▸ **EXERCISE AIM**
Return only the tail of the data below, word for word: the line with "(set_counts 0 0 d, v')" and each line after it through the final one.

Data excerpts:
(* ===== verification/Framing.v ===== *)
(** * Length-delimited BEP framing (crates/bazel-mcp-bep/src/framing.rs)

    The incremental decoder that turns the bytes of Bazel's build-event file
    into events, at most one incomplete frame at a time, and the reader-based
    routines beside it.  The protobuf decoder ([buffa], generated code) is a
    parameter, as is the state the caller's visitor accumulates. *)

From S2P Require Import Prelude.

Definition DEFAULT_MAX_FRAME_BYTES : Z := 64 * 1024 * 1024.
Definition DEFAULT_MAX_STREAM_BYTES : Z := 128 * 1024 * 1024.
Definition DEFAULT_MAX_STREAM_EVENTS : Z := 1000000.
Definition MAX_RETAINED_PENDING_BYTES : Z := 64 * 1024.

(** [slice.len()]. *)
Definition len {A} (l : list A) : Z := Z.of_nat (length l).
(** [&slice[from..to]] for [from <= to <= len]. *)
Definition slice {A} (l : list A) (from to : Z) : list A :=
  take (Z.to_nat (to - from)) (drop (Z.to_nat from) l).

(** [u64 << shift]: the bits shifted out are lost. *)
Definition u64_shl (value shift : Z) : Z := Z.shiftl value shift mod 2 ^ 64.

Inductive FrameError (D I : Type) : Type :=
| Truncated
| InvalidVarint
| TooLarge (actual limit : Z)
| StreamTooLarge (actual limit : Z)
| TooManyEvents (actual limit : Z)
| Io (error : I)
| Decode (error : D).
Arguments Truncated {D I}.
Arguments InvalidVarint {D I}.
Arguments TooLarge {D I} _ _.
Arguments StreamTooLarge {D I} _ _.
Arguments TooManyEvents {D I} _ _.
Arguments Io {D I} _.
Arguments Decode {D I} _.

Inductive IncrementalStreamControl : Type := Continue | ResetAfterFrame.

Inductive FrameState : Type :=
| NeedPrefix
| NeedPayload (total_bytes : Z)
| Complete (prefix_bytes frame_bytes : Z).

Section framing.
Context {D I : Type}.

(** ** The length prefix *)

(** The loop of [inspect_frame] over the (at most ten) prefix bytes; [size] is
    the length of the whole input.  [usize::try_from(u64)] cannot fail on the
    64-bit targets, so its error branch does not appear. *)
Fixpoint inspect_prefix (size max_bytes : Z) (bytes : list Z) (index value : Z)
    : result (FrameError D I) FrameState :=
  match bytes with
  | [] => if 10 <=? size then Err InvalidVarint else Ok NeedPrefix
  | byte :: rest =>
      let shift := index * 7 in
      let payload := Z.land byte 0x7f in
      if (shift =? 63) && (1 <? payload) then Err InvalidVarint
      else
        let value := Z.lor value (u64_shl payload shift) in
        if Z.land byte 0x80 =? 0 then
          let frame_bytes := value in
          if max_bytes <? frame_bytes then Err (TooLarge frame_bytes max_bytes)
          else
            let prefix_bytes := index + 1 in
            let total_bytes := u64_add prefix_bytes frame_bytes in
            if total_bytes <=? size then Ok (Complete prefix_bytes frame_bytes)
            else Ok (NeedPayload total_bytes)
        else inspect_prefix size max_bytes rest (index + 1) value
  end.

Definition inspect_frame (input : list Z) (max_bytes : Z)
    : result (FrameError D I) FrameState :=
  inspect_prefix (len input) max_bytes (take 10 input) 0 0.

(** ** The decoder *)

Record IncrementalStreamDecoder : Type := MkDecoder {
  pending : list Z;
  decoded_bytes : Z;
  event_count : Z;
  max_frame_bytes : Z;
  max_stream_bytes : Z;
  max_events : Z;
  terminal_error : option (FrameError D I);
}.

Definition new_decoder (max_frame_bytes max_stream_bytes max_events : Z)
    : IncrementalStreamDecoder :=
  MkDecoder [] 0 0 max_frame_bytes max_stream_bytes max_events None.

Definition set_pending (p : list Z) (d : IncrementalStreamDecoder) :=
  MkDecoder p (decoded_bytes d) (event_count d) (max_frame_bytes d)
    (max_stream_bytes d) (max_events d) (terminal_error d).
Definition set_error (e : FrameError D I) (d : IncrementalStreamDecoder) :=
  MkDecoder (pending d) (decoded_bytes d) (event_count d) (max_frame_bytes d)
    (max_stream_bytes d) (max_events d) (Some e).
Definition set_counts (bytes events : Z) (d : IncrementalStreamDecoder) :=
  MkDecoder (pending d) bytes events (max_frame_bytes d)
    (max_stream_bytes d) (max_events d) (terminal_error d).

Definition is_terminal (d : IncrementalStreamDecoder) : bool :=
  match terminal_error d with Some _ => true | None => false end.

Definition fail (d : IncrementalStreamDecoder) (e : FrameError D I) :=
  match terminal_error d with None => set_error e d | Some _ => d end.

(** The visitor's captured state [V] is threaded explicitly: [decode] either
    fails, before the visitor ran, or returns its control and new state. *)
Definition visit_decoded_frame {V} (d : IncrementalStreamDecoder) (v : V) (frame_bytes : Z)
    (decode : V → result D (IncrementalStreamControl * V))
    : IncrementalStreamDecoder * V :=
  let next_bytes := u64_add (decoded_bytes d) frame_bytes in
  if max_stream_bytes d <? next_bytes then
    (set_error (StreamTooLarge next_bytes (max_stream_bytes d)) d, v)
  else if max_events d <=? event_count d then
    (set_error (TooManyEvents (u64_add (event_count d) 1) (max_events d)) d, v)
  else
    let d := set_counts next_bytes (event_count d) d in
    match decode v with
    | Ok (Continue, v') => (set_counts (decoded_bytes d) (u64_add (event_count d) 1) d, v')
    | Ok (ResetAfterFrame, v') => (set_counts 0 0 d, v')
    | Err error => (set_error (Decode error) d, v)
    end.
End framing.

Arguments IncrementalStreamDecoder : clear implicits.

▸ **ANSWER TO THIS TASK**
    | Ok (ResetAfterFrame, v') => (set_counts 0 0 d, v')
    | Err error => (set_error (Decode error) d, v)
    end.
End framing.

Arguments IncrementalStreamDecoder : clear implicits.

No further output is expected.